[Dataset — start]

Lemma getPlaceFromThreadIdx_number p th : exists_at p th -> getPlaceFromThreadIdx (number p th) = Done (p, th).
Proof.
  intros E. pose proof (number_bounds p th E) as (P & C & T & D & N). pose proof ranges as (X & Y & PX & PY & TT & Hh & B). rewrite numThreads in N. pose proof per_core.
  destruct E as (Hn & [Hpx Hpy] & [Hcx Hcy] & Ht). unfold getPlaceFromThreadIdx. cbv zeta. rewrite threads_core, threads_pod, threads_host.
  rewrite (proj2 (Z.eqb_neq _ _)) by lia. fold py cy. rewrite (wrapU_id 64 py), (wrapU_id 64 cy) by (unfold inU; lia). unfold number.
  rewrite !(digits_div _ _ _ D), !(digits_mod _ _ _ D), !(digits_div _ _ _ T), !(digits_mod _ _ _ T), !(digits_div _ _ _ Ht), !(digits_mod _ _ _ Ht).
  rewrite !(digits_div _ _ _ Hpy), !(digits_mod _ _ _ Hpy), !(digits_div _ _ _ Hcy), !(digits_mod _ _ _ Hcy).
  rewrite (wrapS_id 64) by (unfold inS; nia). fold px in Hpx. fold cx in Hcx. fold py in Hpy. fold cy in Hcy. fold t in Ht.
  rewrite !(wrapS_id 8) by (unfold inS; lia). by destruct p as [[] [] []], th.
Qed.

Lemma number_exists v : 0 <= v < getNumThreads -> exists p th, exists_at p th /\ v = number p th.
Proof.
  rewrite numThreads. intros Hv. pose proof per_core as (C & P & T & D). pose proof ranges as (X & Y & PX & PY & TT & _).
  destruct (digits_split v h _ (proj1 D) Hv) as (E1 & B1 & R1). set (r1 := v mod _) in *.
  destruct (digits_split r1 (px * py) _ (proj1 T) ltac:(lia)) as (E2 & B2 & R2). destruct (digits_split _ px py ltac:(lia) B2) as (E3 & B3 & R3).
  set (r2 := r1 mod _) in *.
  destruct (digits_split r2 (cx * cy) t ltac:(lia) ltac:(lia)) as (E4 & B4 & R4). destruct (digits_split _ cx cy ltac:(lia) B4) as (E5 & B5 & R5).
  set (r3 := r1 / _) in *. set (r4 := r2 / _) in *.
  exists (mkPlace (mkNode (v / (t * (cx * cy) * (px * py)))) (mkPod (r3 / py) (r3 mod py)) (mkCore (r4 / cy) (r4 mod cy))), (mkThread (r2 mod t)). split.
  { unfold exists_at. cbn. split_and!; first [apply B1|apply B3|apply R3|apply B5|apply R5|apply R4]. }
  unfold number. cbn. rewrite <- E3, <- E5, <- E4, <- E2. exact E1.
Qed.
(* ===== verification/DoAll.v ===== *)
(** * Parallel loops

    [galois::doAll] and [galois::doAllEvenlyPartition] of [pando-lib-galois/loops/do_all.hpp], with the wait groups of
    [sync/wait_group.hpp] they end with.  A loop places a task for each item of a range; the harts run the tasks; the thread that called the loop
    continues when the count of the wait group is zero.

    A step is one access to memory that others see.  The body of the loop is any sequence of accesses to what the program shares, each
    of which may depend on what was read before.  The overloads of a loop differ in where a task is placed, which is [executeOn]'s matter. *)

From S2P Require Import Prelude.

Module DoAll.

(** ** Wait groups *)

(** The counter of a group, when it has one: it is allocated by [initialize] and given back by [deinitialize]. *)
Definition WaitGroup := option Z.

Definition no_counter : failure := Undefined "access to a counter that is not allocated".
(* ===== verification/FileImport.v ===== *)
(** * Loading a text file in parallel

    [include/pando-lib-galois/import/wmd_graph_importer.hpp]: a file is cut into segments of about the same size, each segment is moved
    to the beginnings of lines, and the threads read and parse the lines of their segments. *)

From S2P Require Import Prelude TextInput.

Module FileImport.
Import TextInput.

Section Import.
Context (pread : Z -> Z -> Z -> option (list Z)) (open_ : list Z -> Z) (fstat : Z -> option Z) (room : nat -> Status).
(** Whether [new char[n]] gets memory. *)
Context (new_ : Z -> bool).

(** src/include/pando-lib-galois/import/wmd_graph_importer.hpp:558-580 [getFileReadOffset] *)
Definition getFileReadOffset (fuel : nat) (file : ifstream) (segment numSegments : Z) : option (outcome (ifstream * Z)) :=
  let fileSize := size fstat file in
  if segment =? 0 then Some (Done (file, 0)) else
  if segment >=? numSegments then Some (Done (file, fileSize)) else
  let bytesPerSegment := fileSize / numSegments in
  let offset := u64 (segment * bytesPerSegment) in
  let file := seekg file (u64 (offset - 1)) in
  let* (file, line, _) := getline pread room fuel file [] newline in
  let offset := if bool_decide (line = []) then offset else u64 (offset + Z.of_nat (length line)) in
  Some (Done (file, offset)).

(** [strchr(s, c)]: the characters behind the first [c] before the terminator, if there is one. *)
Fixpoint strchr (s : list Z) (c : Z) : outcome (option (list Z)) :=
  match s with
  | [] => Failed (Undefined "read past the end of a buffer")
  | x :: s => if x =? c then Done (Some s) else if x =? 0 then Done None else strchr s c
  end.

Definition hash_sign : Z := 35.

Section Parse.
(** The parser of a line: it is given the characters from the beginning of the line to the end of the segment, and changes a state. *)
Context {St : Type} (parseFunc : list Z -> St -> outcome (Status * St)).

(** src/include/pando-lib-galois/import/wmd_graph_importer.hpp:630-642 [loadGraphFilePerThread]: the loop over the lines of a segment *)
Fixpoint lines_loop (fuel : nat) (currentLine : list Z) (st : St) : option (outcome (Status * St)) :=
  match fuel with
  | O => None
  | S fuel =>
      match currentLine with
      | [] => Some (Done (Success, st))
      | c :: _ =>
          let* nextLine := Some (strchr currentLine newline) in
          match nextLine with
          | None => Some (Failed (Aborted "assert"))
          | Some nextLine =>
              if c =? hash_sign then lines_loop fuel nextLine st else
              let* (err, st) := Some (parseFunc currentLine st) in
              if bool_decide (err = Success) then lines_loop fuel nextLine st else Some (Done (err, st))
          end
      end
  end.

[Dataset — finish]
[Dataset — start]

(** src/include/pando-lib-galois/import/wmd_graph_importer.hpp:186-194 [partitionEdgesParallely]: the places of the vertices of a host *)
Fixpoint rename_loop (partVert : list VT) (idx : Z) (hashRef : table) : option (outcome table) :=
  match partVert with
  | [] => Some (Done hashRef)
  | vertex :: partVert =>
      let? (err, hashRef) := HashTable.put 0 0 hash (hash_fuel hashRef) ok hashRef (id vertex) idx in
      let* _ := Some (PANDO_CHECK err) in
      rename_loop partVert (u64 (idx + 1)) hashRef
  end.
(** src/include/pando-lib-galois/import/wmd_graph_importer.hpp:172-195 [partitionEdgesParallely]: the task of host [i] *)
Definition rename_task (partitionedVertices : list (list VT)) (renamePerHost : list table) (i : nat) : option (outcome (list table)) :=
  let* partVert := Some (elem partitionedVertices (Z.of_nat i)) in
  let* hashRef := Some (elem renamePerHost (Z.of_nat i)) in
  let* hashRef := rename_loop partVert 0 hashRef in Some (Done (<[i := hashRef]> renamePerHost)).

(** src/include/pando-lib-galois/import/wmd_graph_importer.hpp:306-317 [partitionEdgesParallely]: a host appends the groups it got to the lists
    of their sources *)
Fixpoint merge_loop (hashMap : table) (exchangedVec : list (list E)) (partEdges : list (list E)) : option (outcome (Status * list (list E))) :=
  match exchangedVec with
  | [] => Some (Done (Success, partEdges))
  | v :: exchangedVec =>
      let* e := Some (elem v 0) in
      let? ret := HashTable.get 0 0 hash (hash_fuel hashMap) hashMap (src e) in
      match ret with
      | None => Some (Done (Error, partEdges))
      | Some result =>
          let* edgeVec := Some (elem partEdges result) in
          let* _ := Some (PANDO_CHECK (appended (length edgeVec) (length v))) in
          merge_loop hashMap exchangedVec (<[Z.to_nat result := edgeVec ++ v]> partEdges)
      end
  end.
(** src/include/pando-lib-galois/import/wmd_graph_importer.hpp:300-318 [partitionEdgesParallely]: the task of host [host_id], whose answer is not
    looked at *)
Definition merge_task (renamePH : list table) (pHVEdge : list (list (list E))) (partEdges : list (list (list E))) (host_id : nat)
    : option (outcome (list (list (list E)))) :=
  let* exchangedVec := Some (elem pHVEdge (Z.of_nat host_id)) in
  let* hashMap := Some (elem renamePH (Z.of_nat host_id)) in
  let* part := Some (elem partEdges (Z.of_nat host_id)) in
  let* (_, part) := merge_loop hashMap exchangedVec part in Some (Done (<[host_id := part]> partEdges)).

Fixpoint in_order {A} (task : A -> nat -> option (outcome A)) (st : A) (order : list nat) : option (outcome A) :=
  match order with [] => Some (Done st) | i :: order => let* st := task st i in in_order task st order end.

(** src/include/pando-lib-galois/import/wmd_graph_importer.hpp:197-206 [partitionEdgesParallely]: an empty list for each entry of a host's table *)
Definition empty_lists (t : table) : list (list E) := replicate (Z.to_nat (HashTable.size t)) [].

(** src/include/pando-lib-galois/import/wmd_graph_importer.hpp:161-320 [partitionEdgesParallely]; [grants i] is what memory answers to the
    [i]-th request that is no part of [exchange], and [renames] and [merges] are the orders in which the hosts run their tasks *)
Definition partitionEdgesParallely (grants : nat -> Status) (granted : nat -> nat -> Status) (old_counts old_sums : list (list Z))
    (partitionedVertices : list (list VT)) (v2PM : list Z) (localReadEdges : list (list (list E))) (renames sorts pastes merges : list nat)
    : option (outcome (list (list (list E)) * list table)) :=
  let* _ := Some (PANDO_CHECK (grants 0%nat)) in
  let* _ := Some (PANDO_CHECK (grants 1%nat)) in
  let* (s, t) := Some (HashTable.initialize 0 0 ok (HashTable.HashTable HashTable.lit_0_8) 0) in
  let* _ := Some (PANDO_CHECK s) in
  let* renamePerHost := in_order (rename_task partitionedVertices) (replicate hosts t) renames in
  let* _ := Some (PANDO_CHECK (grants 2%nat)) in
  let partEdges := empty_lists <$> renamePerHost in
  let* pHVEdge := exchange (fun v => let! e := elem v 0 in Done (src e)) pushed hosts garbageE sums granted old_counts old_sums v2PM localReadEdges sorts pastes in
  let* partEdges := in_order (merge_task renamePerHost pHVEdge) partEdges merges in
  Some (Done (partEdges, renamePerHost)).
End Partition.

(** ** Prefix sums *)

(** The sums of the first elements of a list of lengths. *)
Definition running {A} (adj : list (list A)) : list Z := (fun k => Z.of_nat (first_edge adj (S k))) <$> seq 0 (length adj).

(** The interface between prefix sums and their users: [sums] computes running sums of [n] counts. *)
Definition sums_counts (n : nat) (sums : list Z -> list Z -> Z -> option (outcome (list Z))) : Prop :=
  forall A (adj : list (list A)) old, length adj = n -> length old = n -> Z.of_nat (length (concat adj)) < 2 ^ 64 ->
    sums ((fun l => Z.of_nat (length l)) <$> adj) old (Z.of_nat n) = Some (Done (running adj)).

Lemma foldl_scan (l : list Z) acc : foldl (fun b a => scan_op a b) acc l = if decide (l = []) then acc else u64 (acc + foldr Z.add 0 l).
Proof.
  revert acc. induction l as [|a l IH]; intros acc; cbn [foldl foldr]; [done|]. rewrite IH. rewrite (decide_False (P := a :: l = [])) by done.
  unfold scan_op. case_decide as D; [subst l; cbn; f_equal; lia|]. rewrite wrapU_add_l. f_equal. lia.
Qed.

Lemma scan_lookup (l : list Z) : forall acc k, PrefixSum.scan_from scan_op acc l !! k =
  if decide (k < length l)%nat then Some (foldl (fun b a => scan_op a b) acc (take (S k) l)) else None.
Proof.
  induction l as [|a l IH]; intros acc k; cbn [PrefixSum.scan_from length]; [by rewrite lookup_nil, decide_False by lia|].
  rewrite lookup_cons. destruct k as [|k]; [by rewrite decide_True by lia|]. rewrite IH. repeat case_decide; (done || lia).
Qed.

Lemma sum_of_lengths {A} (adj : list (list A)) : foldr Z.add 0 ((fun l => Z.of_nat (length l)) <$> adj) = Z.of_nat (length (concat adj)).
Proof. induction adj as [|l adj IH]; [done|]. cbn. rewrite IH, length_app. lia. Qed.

[Dataset — finish]

:: Task to complete ::
For every line of the material above that contains the word "characters", show the line.

:: Solution below ::
(** [strchr(s, c)]: the characters behind the first [c] before the terminator, if there is one. *)
(** The parser of a line: it is given the characters from the beginning of the line to the end of the segment, and changes a state. *)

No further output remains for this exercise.